Montholon claimed he had won a sword of honour during the 1800 Hohenlinden campaign. But in fact he had no part in the campaign, as he was facing expulsion from the Army for corruption at the time. He was reintegrated into the Army thanks to influential friends and family, including his brother-in-law, Marshal Macdonald.

In 1809, Montholon claimed to be wounded at the Battle of Jena, an event which his commanding officer swore in a later affidavit did not happen.
As well, during Napoleon's first exile in 1814, Montholon lost his commission under the Royalists after only seven days, after he was charged with taking money meant to pay his troops in Clermont-Ferrand.

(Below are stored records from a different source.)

(* ===== verification/TopologyProps.v ===== *)
(** * Properties of the topology generator

    The theorems the generator is relied on for, over any random source that
    keeps [rand.Intn] in range and any context. *)
From Stdlib Require Import ZArith Lia Floats.SpecFloat.
From stdpp Require Import base tactics gmap sets list strings sorting.
From S2P Require Import Prelude.
From S2P Require Import GoStd.
From S2P Require Import Topology.
From S2P Require Import TopologyFenwick.
From S2P Require Import TopologyGraph.
From S2P Require Import TopologyModels.
From S2P Require Import TopologyAttach.
From S2P Require Import TopologyGenerate.
Open Scope Z_scope.

(** ** Vocabulary *)

Definition linked (g : Graph) (u v : nat) : Prop :=
  ∃ l, Neighbors g !! u = Some l ∧ v ∈ l.

(** A returned graph: every neighbour list ascending, every edge in both lists,
    no loop, nothing out of range, and the edge limit kept. *)
Record simpleGraph (n : nat) (g : Graph) : Prop := {
  sg_length : length (Neighbors g) = n;
  sg_sorted : ∀ u l, Neighbors g !! u = Some l → StronglySorted lt l;
  sg_sym : ∀ u v, linked g u v → linked g v u;
  sg_irrefl : ∀ u, ¬ linked g u u;
  sg_range : ∀ u v, linked g u v → (u < n ∧ v < n)%nat;
  sg_max : EdgeCount g ≤ MaxEdges;
}.

Lemma linked_adj g ns u v :
  Neighbors g = map sortedElements ns → linked g u v ↔ adj ns u v.
Proof.
  intros Hg. unfold linked, adj. rewrite Hg, list_lookup_fmap.
  destruct (ns !! u) as [s|]; simpl; [|naive_solver].
  rewrite !ex_some. apply elem_of_sortedElements.
Qed.

Lemma Validate_no_panic c n : Validate c n ≠ Panic.
Proof.
  assert (∀ cond e (k : res unit), k ≠ Panic → (fail_if cond e;; k) ≠ Panic) as Hf.
  { intros [] e k; [done|]. by intros Hk. }
  assert (∀ allowed fields, checkFields allowed fields ≠ Panic) as Hc.
  { intros allowed fields. induction fields as [|[]]; [done|]. cbn [checkFields].
    by do 2 apply Hf. }
  unfold Validate. apply Hf.
  destruct (allowedFields (Model c)) as [allowed|] eqn:Hall; [|done].
  destruct (checkFields allowed (presentFields c)) as [u|e|] eqn:Hfields;
    [|done|by apply Hc in Hfields]. cbn [mbind res_bind]. do 6 apply Hf.
  pose proof (allowed_present _ _ _ Hfields) as Hp. clear Hfields.
  assert (∃ r, checkGrid c n = r ∧ r ≠ Panic) as (r & -> & Hr).
  { eexists. split; [done|]. unfold checkGrid. destruct (Rows c) eqn:Hrows; [|done].
    apply allowedFields_cases in Hall as
      [[Hm ->]|[[Hm ->]|[[Hm ->]|[[Hm ->]|[[Hm ->]|[Hm ->]]]]]];
      vm_compute bool_decide in Hp; cbn in Hp; destruct Hp as (?&?&?&?&?&?&?&Hcol);
      try congruence. destruct Hcol as [k ->]. cbn [deref mbind res_bind].
    repeat (apply Hf || case_match); by destruct (_ && _). }
  assert (∃ r, plannedEdges c n = r ∧ r ≠ Panic) as (r2 & -> & Hr2).
  { eexists. split; [done|]. unfold plannedEdges. destruct (0 <? n); [|done].
    apply allowedFields_cases in Hall as
      [[Hm ->]|[[Hm ->]|[[Hm ->]|[[Hm ->]|[[Hm ->]|[[Hm|Hm] ->]]]]]];
      vm_compute bool_decide in Hp; cbn in Hp; destruct Hp as (HP1&HP2&HP3&HP4&HP5&HP6&HP7&HP8);
      rewrite Hm; simpl; try done.
    - by destruct HP1 as [? ->].
    - by destruct HP2 as [? ->].
    - by destruct HP3 as [? ->].
    - by destruct HP4 as [? ->]. }
  destruct r, r2; simpl; try done. by destruct (_ <? _).
Qed.

(** A source for the examples: a linear congruential generator. *)
#[export] Instance lcg : Rand Z := {
  NewSource seed := Z.modulo seed (2^31);
  Float64 r := (F64.div (F64.of_Z r) (F64.of_Z (2^31)), Z.modulo (1103515245 * r + 12345) (2^31));
  Intn n r := (Z.modulo (Z.div r 65536) n, Z.modulo (1103515245 * r + 12345) (2^31));
}.

#[export] Instance lcg_ok : RandOk Z.
Proof. intros n r Hn. simpl. by apply Z.mod_pos_bound. Qed.

Definition background : nat → option string := λ _, None.

Definition wsConfig : TopologyConfig :=
  {| Model := "ws"; Seed := Some 7; P := Some (F64.div F64.one (F64.of_Z 2)); K := Some 4;
     M := None; Radius := None; Alpha := None; Beta := None; Rows := None; Columns := None |}.
Definition baConfig : TopologyConfig :=
  {| Model := "ba"; Seed := None; P := None; K := None;
     M := Some 2; Radius := None; Alpha := None; Beta := None; Rows := None; Columns := None |}.
Definition gridConfig : TopologyConfig :=
  {| Model := "grid"; Seed := None; P := None; K := None;
     M := None; Radius := None; Alpha := None; Beta := None; Rows := Some 2; Columns := Some 3 |}.

(** ** Generated graphs *)

(** C31: whatever the model, the random source and the context, a graph that
    [Generate] returns is simple and undirected on exactly [n] nodes, with
    ascending neighbour lists and no more than [MaxEdges] edges. *)
Theorem Generate_simple {R} `{RandOk R} ctx math_Exp c n seed g :
  Generate (R := R) ctx math_Exp c n seed = Ok g → simpleGraph n g.
Proof.
  intros Hg. pose proof (Generate_outcome ctx math_Exp c n seed) as Ho. rewrite Hg in Ho.
  destruct Ho as (ns & e & (Hs & _ & _) & Hns & He).
  assert (∀ u v, linked g u v ↔ adj ns u v) as Hl by (intros; by apply linked_adj).
  split.
  - by rewrite Hns, length_map, (simple_length _ _ _ Hs).
  - intros u l Hu. rewrite Hns, list_lookup_fmap in Hu.
    destruct (ns !! u); simplify_eq/=. apply sortedElements_sorted.
  - intros u v. rewrite !Hl. apply (simple_sym _ _ _ Hs).
  - intros u. rewrite Hl. apply (simple_irrefl _ _ _ Hs).
  - intros u v. rewrite Hl. intros Huv. rewrite <- (simple_length _ _ _ Hs).
    split; eapply adj_lt; [done|]. by apply (simple_sym _ _ _ Hs).
  - rewrite He. apply (simple_max _ _ _ Hs).
Qed.

Lemma Generate_simple_witness :
  ∃ g, Generate (R := Z) background F64.abs wsConfig 7 1 = Ok g ∧ simpleGraph 7 g.
Proof.
  eexists. split; [vm_compute; reflexivity|].
  apply (Generate_simple (R := Z) background F64.abs wsConfig 7 1). vm_compute. reflexivity.
Defined.

(** Watts-Strogatz rewiring preserves the edge count of the ring, [n * k / 2],
    and Barabasi-Albert attachment adds exactly [m] edges per later node,
    [m * (n - m)] in all - for every seed. *)
Theorem Generate_planned_edges {R} `{RandOk R} ctx math_Exp c n seed g :
  Generate (R := R) ctx math_Exp c n seed = Ok g →
  (Model c = "ws"%string → ∃ k, K c = Some k ∧ EdgeCount g = Z.of_nat n * k / 2) ∧
  (Model c = "ba"%string → ∃ m, M c = Some m ∧ EdgeCount g = m * (Z.of_nat n - m)).
Proof.
  intros Hg. pose proof (Generate_outcome ctx math_Exp c n seed) as Ho. rewrite Hg in Ho.
  destruct Ho as (ns & e & (_ & Hp & _) & _ & <-). unfold plan in Hp.
  split; intros Hm; by rewrite Hm in Hp.
Qed.

Lemma Generate_planned_edges_witness :
  ∃ g, Generate (R := Z) background F64.abs baConfig 7 1 = Ok g ∧
    ((Model baConfig = "ws"%string → ∃ k, K baConfig = Some k ∧ EdgeCount g = 7 * k / 2) ∧
     (Model baConfig = "ba"%string → ∃ m, M baConfig = Some m ∧ EdgeCount g = m * (7 - m))).
Proof.
  eexists. split; [vm_compute; reflexivity|].
  apply (Generate_planned_edges (R := Z) background F64.abs baConfig 7 1). vm_compute. reflexivity.
Defined.

(** C37: on a validated configuration and a context that is never cancelled,
    [Generate] never panics and never stops half way: it returns a graph, or the
    edge-limit error for one of the three models whose edge count is random. *)
Theorem Generate_total {R} `{RandOk R} math_Exp c n seed :
  Validate c (Z.of_nat n) = Ok tt → (1 <= n)%nat →
  (∃ g, Generate (R := R) background math_Exp c n seed = Ok g) ∨
  ((Model c = "er" ∨ Model c = "rgg" ∨ Model c = "waxman")%string ∧
   Generate (R := R) background math_Exp c n seed =
     Err "topology exceeds the limit of undirected edges").
Proof.
  intros HV Hn. pose proof (Generate_outcome (R := R) background math_Exp c n seed) as Ho.
  destruct (Generate _ _ _ _ _) as [g|e|]; [by eauto| |by rewrite HV in Ho].
  destruct Ho as [[i Hi]|[Hz|[[e' He]|[Hl Hu]]]]; [done|lia|by rewrite HV in He|].
  right. rewrite Hl. done.
Qed.

Lemma Generate_total_witness :
  Validate gridConfig 6 = Ok tt ∧
  ((∃ g, Generate (R := Z) background F64.abs gridConfig 6 3 = Ok g) ∨
   ((Model gridConfig = "er" ∨ Model gridConfig = "rgg" ∨ Model gridConfig = "waxman")%string ∧
    Generate (R := Z) background F64.abs gridConfig 6 3 =
      Err "topology exceeds the limit of undirected edges")).
Proof.
  split; [vm_compute; reflexivity|].
  apply (Generate_total (R := Z) F64.abs gridConfig 6 3); [vm_compute; reflexivity|lia].
Defined.

(** Two cells of a grid side by side or one above the other. *)
Definition gridNeighbours (columns x y : nat) : Prop :=
  ((x / columns = y / columns ∧
    (y mod columns = x mod columns + 1 ∨ x mod columns = y mod columns + 1)) ∨
   (x mod columns = y mod columns ∧
    (y / columns = x / columns + 1 ∨ x / columns = y / columns + 1)))%nat.

Lemma grid_edge rows columns x y : (0 < columns)%nat → (x < rows * columns)%nat →
  latticeEdge rows columns false x y ↔ (y < rows * columns ∧
    ((x / columns = y / columns ∧ y mod columns = x mod columns + 1) ∨
     (x mod columns = y mod columns ∧ y / columns = x / columns + 1)))%nat.
Proof.
  intros Hc Hx. unfold latticeEdge.
  pose proof (Nat.div_mod_eq x columns) as Hxe. pose proof (Nat.mod_upper_bound x columns).
  assert (x / columns < rows)%nat by (apply Nat.Div0.div_lt_upper_bound; lia).
  split.
  - intros [[H1 ->]|(H1 & [->|[]])]; [| |done].
    + destruct (cell_coords columns (x / columns) (x mod columns + 1)) as [H2 H3]; [lia|].
      replace (x / columns * columns + (x mod columns + 1))%nat with (x + 1)%nat in H2, H3 by lia.
      split; [nia|]. left. lia.
    + destruct (cell_coords columns (x / columns + 1) (x mod columns)) as [H2 H3]; [lia|].
      replace ((x / columns + 1) * columns + x mod columns)%nat with (x + columns)%nat in H2, H3 by lia.
      split; [nia|]. right. lia.
  - intros [Hy Hxy]. pose proof (Nat.div_mod_eq y columns) as Hye.
    pose proof (Nat.mod_upper_bound y columns).
    assert (y / columns < rows)%nat by (apply Nat.Div0.div_lt_upper_bound; lia).
    destruct Hxy as [[He Hm]|[He Hm]]; [left; rewrite <- He in Hye; lia|right].
    rewrite Hm in Hye. split; [lia|left; lia].
Qed.

(** In a generated grid, two nodes are linked exactly when their cells, in
    row-major order, are horizontally or vertically adjacent. *)
Theorem Generate_grid_adjacency {R} `{RandOk R} ctx math_Exp c n seed g rows columns :
  Generate (R := R) ctx math_Exp c n seed = Ok g →
  Model c = "grid"%string → Rows c = Some rows → Columns c = Some columns →
  ∀ x y, linked g x y ↔
    (x < n ∧ y < n)%nat ∧ gridNeighbours (Z.to_nat columns) x y.
Proof.
  intros Hg Hm Hr Hc x y. pose proof (Generate_outcome ctx math_Exp c n seed) as Ho.
  pose proof Hg as Hv. rewrite Hg in Ho.
  destruct Ho as (ns & e & (Hs & _ & Hl) & Hns & _).
  rewrite (linked_adj _ _ _ _ Hns), (Hl rows columns) by eauto.
  rewrite Hm, (simple_length _ _ _ Hs). simpl String.eqb. unfold cellsBelow.
  assert (validFor c n) as HV.
  { unfold Generate in Hv. destruct (ctx 0%nat); [done|]. case_bool_decide; [done|].
    destruct (Validate c (Z.of_nat n)) as [u| |] eqn:HV; [|done..].
    apply (Validate_valid _ _ _ HV). lia. }
  destruct HV; try congruence. simplify_eq.
  assert (n = Z.to_nat rows * Z.to_nat columns)%nat as -> by lia.
  split.
  - intros [[Hx He]|[Hy He]]; apply grid_edge in He; try lia; unfold gridNeighbours; lia.
  - intros [[Hx Hy] Hn]. rewrite !grid_edge by lia. unfold gridNeighbours in Hn. lia.
Qed.

Lemma Generate_grid_adjacency_witness :
  ∃ g, Generate (R := Z) background F64.abs gridConfig 6 1 = Ok g ∧
    ∀ x y, linked g x y ↔ (x < 6 ∧ y < 6)%nat ∧ gridNeighbours 3 x y.
Proof.
  eexists. split; [vm_compute; reflexivity|].
  apply (Generate_grid_adjacency (R := Z) background F64.abs gridConfig 6 1 _ 2 3);
    [vm_compute; reflexivity|reflexivity..].
Defined.

(** ** Degree-weighted sampling *)

(** The tree obtained by entering the weights one after the other. *)
Definition treeOf (ws : list Z) : Fenwick.degreeTree :=
  foldl (λ t '(i, w), Fenwick.add t (Z.of_nat i) w) (Fenwick.make (S (length ws)))
    (zip (seq 0 (length ws)) ws).

Lemma fen_treeOf ws : fen ws (treeOf ws).
Proof.
  unfold treeOf.
  enough (∀ dn rest t, fen (dn ++ replicate (length rest) 0) t →
    fen (dn ++ rest) (foldl (λ t '(i, w), Fenwick.add t (Z.of_nat i) w) t
      (zip (seq (length dn) (length rest)) rest))) as Hgen.
  { apply (Hgen []). simpl. apply fen_make. }
  intros dn rest. revert dn. induction rest as [|w rest IH]; intros dn t Ht; [done|].
  simpl. specialize (IH (dn ++ [w])). rewrite length_app, Nat.add_1_r, <- !app_assoc in IH.
  apply IH. clear IH. pose proof (fen_add _ _ (Z.of_nat (length dn)) w Ht) as Hadd.
  rewrite Nat2Z.id, length_app in Hadd. simpl in Hadd.
  rewrite list.alter_app_r_alt, Nat.sub_diag in Hadd by done.
  apply Hadd. lia.
Qed.

(** The Fenwick tree samples exactly: for every ticket below the total,
    [choose] returns the one index whose interval of cumulated weights contains
    the ticket, however the weights were then updated by [add]. *)
Theorem choose_exact ws index delta ticket :
  0 ≤ index < Z.of_nat (length ws) →
  let ws' := alter (λ w, w + delta) (Z.to_nat index) ws in
  let t := Fenwick.add (treeOf ws) index delta in
  0 ≤ ticket < Fenwick.total t →
  Fenwick.total t = sumZ ws' ∧
  0 ≤ Fenwick.choose t ticket < Z.of_nat (length ws') ∧
  prefix ws' (Fenwick.choose t ticket) ≤ ticket < prefix ws' (Fenwick.choose t ticket + 1).
Proof.
  intros Hi ws' t Ht. pose proof (fen_add _ _ index delta (fen_treeOf ws) Hi) as Hfen.
  fold ws' t in Hfen. split; [by destruct Hfen as (_ & ? & _)|].
  by apply choose_spec.
Qed.

Lemma choose_exact_witness :
  let ws' := alter (λ w, w + 4) 2%nat [3; 0; 1; 5; 2] in
  let t := Fenwick.add (treeOf [3; 0; 1; 5; 2]) 2 4 in
  Fenwick.total t = sumZ ws' ∧
  0 ≤ Fenwick.choose t 8 < Z.of_nat (length ws') ∧
  prefix ws' (Fenwick.choose t 8) ≤ 8 < prefix ws' (Fenwick.choose t 8 + 1).
Proof.
  apply (choose_exact [3; 0; 1; 5; 2] 2 4 8); [simpl; lia|].
  split; [lia|vm_compute; reflexivity].
Defined.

Of Montholon's own writings, the only one of note is De l'Armée française (1834).

== Family ==
Montholon married Albine Vassal on 2 July 1812, two months after she divorced her second husband, Daniel Roger. Their son, Charles-François-Frédéric, was born in 1814. Montholon probably fathered her two other sons while she was married to Roger, as she gave each the names "Charles", "Tristan", and "de Montholon-Sémonville". Their daughter, Hélène, was born on Saint Helena in 1816.

He fathered another son, Charles Jean Tristan, with his mistress, Catherine O'Hara. They married sometime after Albine's death in 1848.

Charles Jean Tristan married Paolina Fe d'Ostiani and lived in the Palais Simoni Fè in Bienno, Italy. He disappeared after a fatal hunting accident, and his wife died in Brescia, Italy. Before leaving their palace, in 1935 they let the inferior floors to the Panteghini family ad vitam eternam. Their children donated it to the city of Bienno in 1988, and the palace is now the city library and a cultural centre.